Between 2003 and 2007, the Distance Education Project for Rural Schools (DEPRS) was implemented by the Chinese government to improve the quality of basic education in rural areas of China, especially in the poorer western provinces. It has been referred to as “the largest ICT project in the world up to now” because “it serves a larger population than any other similar projects and therefore will likely start a far-reaching information revolution in China.”
If the government re-enacted or continued this project, I believe low-end smartphone’s could play a central role.
I say smartphones would enhance distribution of education, due to the very literal ability to distribute them because they are small and light. As the technology improves, people are starting to use smartphones more than their laptops. Although laptops are becoming increasingly smaller and lighter, they will not be able to become smaller than smartphones. By greatly subsidizing the cost of smartphones for rural children or their families, it is almost unimaginable what they can and will do with them.

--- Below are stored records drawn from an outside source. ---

(* util/filter.h:42-59 list_filter_arg *)
Record list_filter_arg := ListArg {
  lf_jdevices : option positive;
  lf_jdevice : option positive;
  lf_jdev_list : list accfg_json_container;
  lf_flags : Z;   (* uint64_t *)
  lf_dev_num : Z;
  lf_group_num : Z;
}.
#[export] Instance eta_list_filter_arg : Eta list_filter_arg := λ r,
  ListArg (lf_jdevices r) (lf_jdevice r) (lf_jdev_list r) (lf_flags r) (lf_dev_num r) (lf_group_num r).
Definition zero_list_arg : list_filter_arg := ListArg None None [] 0 0 0.

(** [did_fail] is list.c's. *)
Record lstate (F S : Type) := LState { l_json : jstate F S; l_arg : list_filter_arg; did_fail : bool }.
Arguments LState {F S} l_json l_arg did_fail.
Arguments l_json {F S} _.
Arguments l_arg {F S} _.
Arguments did_fail {F S} _.
#[export] Instance eta_lstate F S : Eta (lstate F S) := λ r, LState (l_json r) (l_arg r) (did_fail r).

(** The arrays of a container that a queue, or an engine, is put into. *)
Record slots := Slots {
  sl_arrays : accfg_json_container → list (option positive);
  sl_set : nat → option positive → accfg_json_container → accfg_json_container;
  sl_key : string;
}.
Definition wq_slots : slots := Slots jc_jwq_group
  (λ i a jc, jc <| jc_jwq_group ::= <[i := a]> |>) "grouped_workqueues".
Definition engine_slots : slots := Slots jc_jengine_group
  (λ i a jc, jc <| jc_jengine_group ::= <[i := a]> |>) "grouped_engines".

Section listing.
Context {F : Type} `{Kernel F} {S : Type} `{JsonOut S}.
Notation M := (prog (world F)).
Notation J := (prog (jstate F S)).
Notation L := (prog (lstate F S)).

Definition json {A} (m : J A) : L A := zoom l_json (λ j l, l <| l_json := j |>) m.
Definition in_world {A} (m : M A) : L A := json (lib m).
Definition arg {A} (f : list_filter_arg → A) : L A := gets (λ l, f (l_arg l)).
Definition upd_arg (f : list_filter_arg → list_filter_arg) : L unit := modify (λ l, l <| l_arg ::= f |>).

(** ** Containers *)

Definition get_container (i : nat) : L accfg_json_container := l ← arg lf_jdev_list; must (l !! i).
Definition upd_container (i : nat) (f : accfg_json_container → accfg_json_container) : L unit :=
  upd_arg (λ a, a <| lf_jdev_list ::= alter f i |>).

(** [list_for_each(...) if (match_device(dev, iter)) jc = iter;]: the last one. *)
Fixpoint last_match (dev : positive) (i : nat) (l : list accfg_json_container) (jc : option nat) : L (option nat) :=
  match l with
  | [] => mret jc
  | iter :: l' =>
      b ← in_world (match_device dev (jc_device_name iter));
      last_match dev (Datatypes.S i) l' (if b : bool then Some i else jc)
  end.
Definition find_container (dev : positive) : L (option nat) :=
  l ← arg lf_jdev_list; last_match dev 0 l None.

(** Zeroed memory for [n] members: no more than fits a [size_t]. *)
Definition calloc (n size : Z) : L bool :=
  if 2 ^ 64 <=? u64 n * size then in_world (set_errno ENOMEM);; mret false else in_world alloc.
Fixpoint callocs (n : Z) (sizes : list Z) : L bool :=
  match sizes with
  | [] => mret true
  | size :: sizes' => ok ← calloc n size; if ok : bool then callocs n sizes' else mret false
  end.

(** The four arrays of a new container, [n] members each. *)
Definition new_container (n : Z) (device : positive) : L (option accfg_json_container) :=
  ok ← in_world alloc;
  if negb ok then mret None
  else
    ok ← callocs n [8; 8; 8; 4];
    if negb ok then mret None
    else
      id ← in_world (accfg_device_get_id device);
      name ← in_world (accfg_device_get_devname device);
      let none := replicate (Z.to_nat (u64 n)) (None : option positive) in
      mret (Some (Container None none none None none None (replicate (Z.to_nat (u64 n)) 0) id name)).

(** An array that is made when the first object is put into it; [into] makes it a
    member of what it belongs to.  False when there is no memory for it. *)
Definition ensure_array (a : option positive) (store : positive → L unit) (into : positive → L unit) :
    L (option positive) :=
  match a with
  | Some a => mret (Some a)
  | None =>
      a ← json json_object_new_array;
      match a with
      | None => mret None
      | Some p => store p;; into p;; mret (Some p)
      end
  end.

(** One group: when it is the object's, the object joins its array.  [into] adds a
    new array to the group's object, which may be NULL.  The result: no memory, or
    whether it is in the group. *)
(* accfg/list.c:145-163 filter_wq *)
Definition put_in_slot (sl : slots) (into : option positive → positive → L unit) (jc i : nat) (group_id : Z)
    (obj : positive) : L (option bool) :=
  c ← get_container jc;
  id ← must (jc_jgroup_id c !! i);
  if negb (group_id =? id) then mret (Some false)
  else
    container ← must (jc_jgroup_assigned c !! i);
    a ← must (sl_arrays sl c !! i);
    a ← ensure_array a (λ p, upd_container jc (sl_set sl i (Some p))) (into container);
    match a with
    | None => mret None
    | Some a => json (json_object_array_add a (Some obj));; mret (Some true)
    end.

(** [for (i = 0; i < max_groups; i++)] *)
(* accfg/list.c:140-164 filter_wq *)
Fixpoint put_in_slots (sl : slots) (into : option positive → positive → L unit) (jc : nat) (get_group_id : M Z)
    (obj : positive) (slots_left : list nat) (in_group : bool) : L (option bool) :=
  match slots_left with
  | [] => mret (Some in_group)
  | i :: slots' =>
      group_id ← in_world get_group_id;
      r ← put_in_slot sl into jc i group_id obj;
      match r with
      | None => mret None
      | Some b => put_in_slots sl into jc get_group_id obj slots' (in_group || b)
      end
  end.
Definition slot_range (max_groups : Z) : list nat := seq 0 (Z.to_nat max_groups).

(** [if (container) json_object_object_add(container, key, array)], and without the test. *)
Definition add_if (key : string) (container : option positive) (a : positive) : L unit :=
  match container with Some o => json (json_object_object_add o key a) | None => mret () end.
Definition add_to (key : string) (container : option positive) (a : positive) : L unit :=
  o ← must container; json (json_object_object_add o key a).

I say smartphones would democratize education because they provide access to information and learning tools anywhere and anytime. Of course, attending schools will always play a role, but why limit learning to the time they are in school. Many rural children have to travel very far just to reach school. Once they are there, there is only so much time they can effectively concentrate and absorb information. Urban children have a greater advantage in terms of access to education simply because teaching quality is higher, they can afford materials, and they can more easily get to the schools. If kids had the ability to explore a world of information and play with apps that improved their learning, the feasibility of making smartphones available in rural areas should definitely be explored.
Of course, there are a number of challenges involved in trying to adopt such a policy. Perhaps the greatest challenge is making wifi and Internet accessible in rural areas. But I don’t see this as an impossible obstacle to tackle. I’ve been impressed with Internet coverage in the very high and rural mountains of Vietnam. A more simple challenge is educating rural children on how to use smartphones as a learning tool in the first place. What’s to stop them playing Angry Birds all day?
This idea is actually very heavy and needs to be given much more thought. All of the implications and impacts have to be carefully examined, but my point is to trigger the idea of developing countries using smartphones in a more creative and impactful way.